A question might be, how can we edit and change how we tell the story facts just because we are retelling it? Isn’t it the case that facts are just that, facts? The events that previously happened are part of our history; isn’t that the point?
Well, yes and no. The facts happened, and we finished the event they represented when they happened. Still, those conclusions depended on our viewpoint of the event at the time.
Each time we consider a past event the lens we see it through filters of other and newer experiences that had not happened when the original experience or event happened. The lens of thoughts and recollection always filter to the “now,” adding in all the new experiences. We see the past through the prism of newer events and experiences.

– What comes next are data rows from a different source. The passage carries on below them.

Fixpoint strncat_loop (fuel : nat) (m : mem) (dest src count : Z) : option mem :=
  match fuel with
  | O => None
  | S fuel' =>
      c ← load m src;
      m' ← store m dest c;
      if c =? 0 then Some m'
      else if count - 1 =? 0 then store m' (dest + 1) 0
      else strncat_loop fuel' m' (dest + 1) (src + 1) (count - 1)
  end.

Definition strncat (m : mem) (dest src count : Z) : option (Z * mem) :=
  if count =? 0 then Some (dest, m)
  else
    e ← strlen_loop (fuel_of m) m dest;
    m' ← strncat_loop (fuel_of m) m e src count;
    Some (dest, m').

Fixpoint copy_up (count : nat) (m : mem) (tmp s : Z) : option mem :=
  match count with
  | O => Some m
  | S count' => c ← load m s; m' ← store m tmp c; copy_up count' m' (tmp + 1) (s + 1)
  end.

(** [tmp = dest + count; s = src + count; while (count--) *--tmp = *--s;] *)
Fixpoint copy_down (count : nat) (m : mem) (dest src : Z) : option mem :=
  match count with
  | O => Some m
  | S count' =>
      c ← load m (src + Z.of_nat count');
      m' ← store m (dest + Z.of_nat count') c;
      copy_down count' m' dest src
  end.

Definition bcopy (m : mem) (src dest count : Z) : option (Z * mem) :=
  m' ← copy_up (Z.to_nat count) m dest src; Some (dest, m').

Fixpoint copy_words (n : nat) (m : mem) (dl sl : Z) : option mem :=
  match n with
  | O => Some m
  | S n' => w ← load_le 8 m sl; m' ← store_le 8 m dl w; copy_words n' m' (dl + 8) (sl + 8)
  end.

Definition memcpy (m : mem) (dest src count : Z) : option (Z * mem) :=
  if src =? dest then Some (dest, m)
  else if Z.land (Z.lor dest src) 7 =? 0 then
    let w := count / 8 in
    m' ← copy_words (Z.to_nat w) m dest src;
    m' ← copy_up (Z.to_nat (count - 8 * w)) m' (dest + 8 * w) (src + 8 * w);
    Some (dest, m')
  else m' ← copy_up (Z.to_nat count) m dest src; Some (dest, m').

Our lives change constantly, adding to our life stories and enabling us to see past events differently.
Creating a narrative about the events in our lives triggers the conclusions that new experiences and knowledge have brought to us. We could conclude that all we did was add clarity to what happened, but new insights offer more than clarity, and the events themselves take on new meaning.
To test this for yourself, ask someone to tell you their life story, listen closely, and note what you feel the overall conclusion is from the events discussed. Then, go back in a few weeks or months, ask again, and listen closely, making notes. The story will sound different and the conclusions about the event change somewhat.